IT-Sicherheit

Allgemeine Informationen

In Zeiten flächendeckender Verfügbarkeit des Internets inklusive breitbandiger Anbindung und Flatrates steigt auch die Wahrscheinlichkeit, den heimischen Rechner mit Würmern, Viren, trojanischen Pferden und anderen Schädlingen zu infizieren. Dies wird besonders brisant, wenn beispielsweise persönliche Daten oder Informationen über Bankkonten auf dem infizierten Rechner gespeichert sind, oder wenn Eindringlinge den Computer für Angriffe auf fremde Rechner missbrauchen. Hierbei kann es sich beispielsweise um sogenannte Denial-of-Service-Attacken (das Lahmlegen von Servern) oder den Versand von SPAM-Mails (Kettenbriefe, Werbemails etc.) handeln.

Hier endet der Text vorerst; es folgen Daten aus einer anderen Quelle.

(* ===== verification/_CoqProject ===== *)
-Q . S2P
Prelude.v
Json.v
DomainSync.v
Crypto.v
BlobCrypt.v
Utf8.v
PlannerUtil.v
Ids.v
Call.v
CallSession.v
CallManager.v
GroupCall.v
Permissions.v
Poll.v
Calendar.v
Repeat.v
PlannerState.v
PlannerJson.v
Series.v
SeriesRules.v
SeriesShift.v
SeriesEdit.v
SeriesDays.v
Schedule.v
NotesMerge.v
Order.v
DayPlan.v
FreeTime.v
DayLayout.v
TaskLists.v
Reminders.v
Coalesce.v
Host.v
PlannerSync.v
PlannerQueue.v
NotesText.v
CloudModel.v
CloudSort.v
CloudFiles.v
CloudJson.v
CloudOps.v
CloudSync.v
CloudPieces.v
CloudBench.v
CloudQueue.v
CloudBlobs.v
CloudDrive.v
DriveRuns.v
NotesFolders.v
ExportZip.v
ZipFormat.v
PackArchive.v
SessionThreads.v
QueueWatchdog.v
StoreCrypt.v
HistoryOps.v
RowStore.v
RowFiles.v
HistorySync.v
HistoryWalk.v
HistoryBench.v
HistoryInv.v
HistoryQueue.v
HistoryRead.v
(* ===== verification/BlobCrypt.v ===== *)
(** * BlobCrypt: encrypted blobs in authenticated chunks

    Models [src/blobcrypt.cpp] and [include/parvane/blobcrypt.h]. AES-256-GCM
    belongs to OpenSSL: the class [Aead] is what the code relies on. Sizes are
    integers ([size_t] values of strings in memory, far below the width). *)

From S2P Require Import Prelude DomainSync Crypto.

Module Blob.
Import Crypto.

Definition kDefaultChunkSize : Z := 256 * 1024.
Definition kMinChunkSize : Z := 1024.
Definition kMaxChunkSize : Z := 8 * 1024 * 1024.
Definition kHeaderLen : Z := 8.
Definition kTagLen : Z := 16.
Definition kMagic : bytes := #"PVB2".

Definition size (s : bytes) : Z := Z.of_nat (length s).
Definition substr (s : bytes) (off len : Z) : bytes := take (Z.to_nat len) (drop (Z.to_nat off) s).

Definition putU32 (v : Z) : bytes :=
  [z2b (Z.land (Z.shiftr v 24) 0xff); z2b (Z.land (Z.shiftr v 16) 0xff);
   z2b (Z.land (Z.shiftr v 8) 0xff); z2b (Z.land v 0xff)].

Definition getU32 (p : bytes) : Z :=
  match p with
  | a :: b :: c :: d :: _ =>
      Z.lor (Z.lor (Z.lor (Z.shiftl (b2z a) 24) (Z.shiftl (b2z b) 16)) (Z.shiftl (b2z c) 8)) (b2z d)
  | _ => 0%Z
  end.

Definition aadFor (chunkSize index total : Z) : bytes :=
  kMagic ++ putU32 chunkSize ++ putU32 index ++ putU32 total.

Definition xorAt (i : nat) (v : Z) (n : bytes) : bytes :=
  alter (fun b => z2b (Z.lxor (b2z b) v)) i n.

Definition nonceFor (nonce : bytes) (index : Z) : bytes :=
  xorAt 11 (Z.land index 0xff) (xorAt 10 (Z.land (Z.shiftr index 8) 0xff)
    (xorAt 9 (Z.land (Z.shiftr index 16) 0xff) (xorAt 8 (Z.land (Z.shiftr index 24) 0xff) nonce))).

(** The header: the chunk size, or [None] for legacy v1 or a bad header. *)
Definition parseHeader (ciphertext : bytes) : option Z :=
  if (size ciphertext <? kHeaderLen)%Z || negb (bool_decide (take 4 ciphertext = kMagic)) then None
  else let chunkSize := getU32 (drop 4 ciphertext) in
       if (chunkSize <? kMinChunkSize)%Z || (kMaxChunkSize <? chunkSize)%Z then None
       else Some chunkSize.

Definition chunkCount (cipherLen h : Z) : Z :=
  if (cipherLen <? kHeaderLen + kTagLen)%Z then 0%Z
  else let body := (cipherLen - kHeaderLen)%Z in
       let full := (h + kTagLen)%Z in
       ((body + full - 1) `div` full)%Z.

Definition plaintextSize (cipherLen h : Z) : Z :=
  let n := chunkCount cipherLen h in
  if (n =? 0)%Z then 0%Z else (cipherLen - kHeaderLen - n * kTagLen)%Z.

Definition maxCipherSize (plainBytes : Z) : Z :=
  if (plainBytes =? 0)%Z then 0%Z
  else (plainBytes + kHeaderLen + kTagLen * (plainBytes `div` kMinChunkSize + 1))%Z.

(** ** The cipher *)

(** One session of AES-256-GCM: [seal key nonce aad plain] gives the data and
    the tag, [open key nonce aad data tag] the plain text when the tag fits.
    [None] is a failure reported by the library. *)
Class Aead := {
  seal : bytes -> bytes -> bytes -> bytes -> option (bytes * bytes);
  open : bytes -> bytes -> bytes -> bytes -> bytes -> option bytes
}.

(** What the documentation of the mode promises: lengths, and that opening
    what was sealed under the same key, nonce and data gives it back. *)
Class AeadLaws `{Aead} := {
  seal_length k n a p c t : seal k n a p = Some (c, t) -> length c = length p /\ length t = 16;
  open_seal k n a p c t : seal k n a p = Some (c, t) -> open k n a c t = Some p
}.

(** The mode is deterministic and the tag is a function of key, nonce, data and
    ciphertext: only what sealing makes opens. *)
Class AeadTidy `{Aead} := {
  seal_open k n a p c t : length t = 16 -> open k n a c t = Some p -> seal k n a p = Some (c, t)
}.

Section Cipher.
Context `{Aead}.

Definition gcmSeal (key nonce aad plain : bytes) : option bytes :=
  match seal key nonce aad plain with Some (ct, tag) => Some (ct ++ tag) | None => None end.

Definition gcmOpen (key nonce aad ct : bytes) : option bytes :=
  if (size ct <? kTagLen)%Z then None
  else let dataLen := Z.to_nat (size ct - kTagLen) in
       open key nonce aad (take dataLen ct) (drop dataLen ct).

Definition decryptV1 (ciphertext key nonce : bytes) : option bytes := gcmOpen key nonce [] ciphertext.

Definition keyNonceOk (key nonce : bytes) : bool := (length key =? 32) && (length nonce =? 12).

Einen guten Überblick über die Gefahren im Internet und mögliche Schutzmechanismen dagegen gibt das Bundesamt für Sicherheit in der Informationstechnik (BSI). Auch die Internetseite "Polizeiliche Kriminalprävention der Länder und des Bundes" und der Verein Deutschland sicher im Netz e.V. (DsiN e.V.) geben wertvolle Hinweise zum Schutz vor Risiken im Internet.

Zuständige Stelle

Bundesamt für Sicherheit in der Informationstechnik (BSI)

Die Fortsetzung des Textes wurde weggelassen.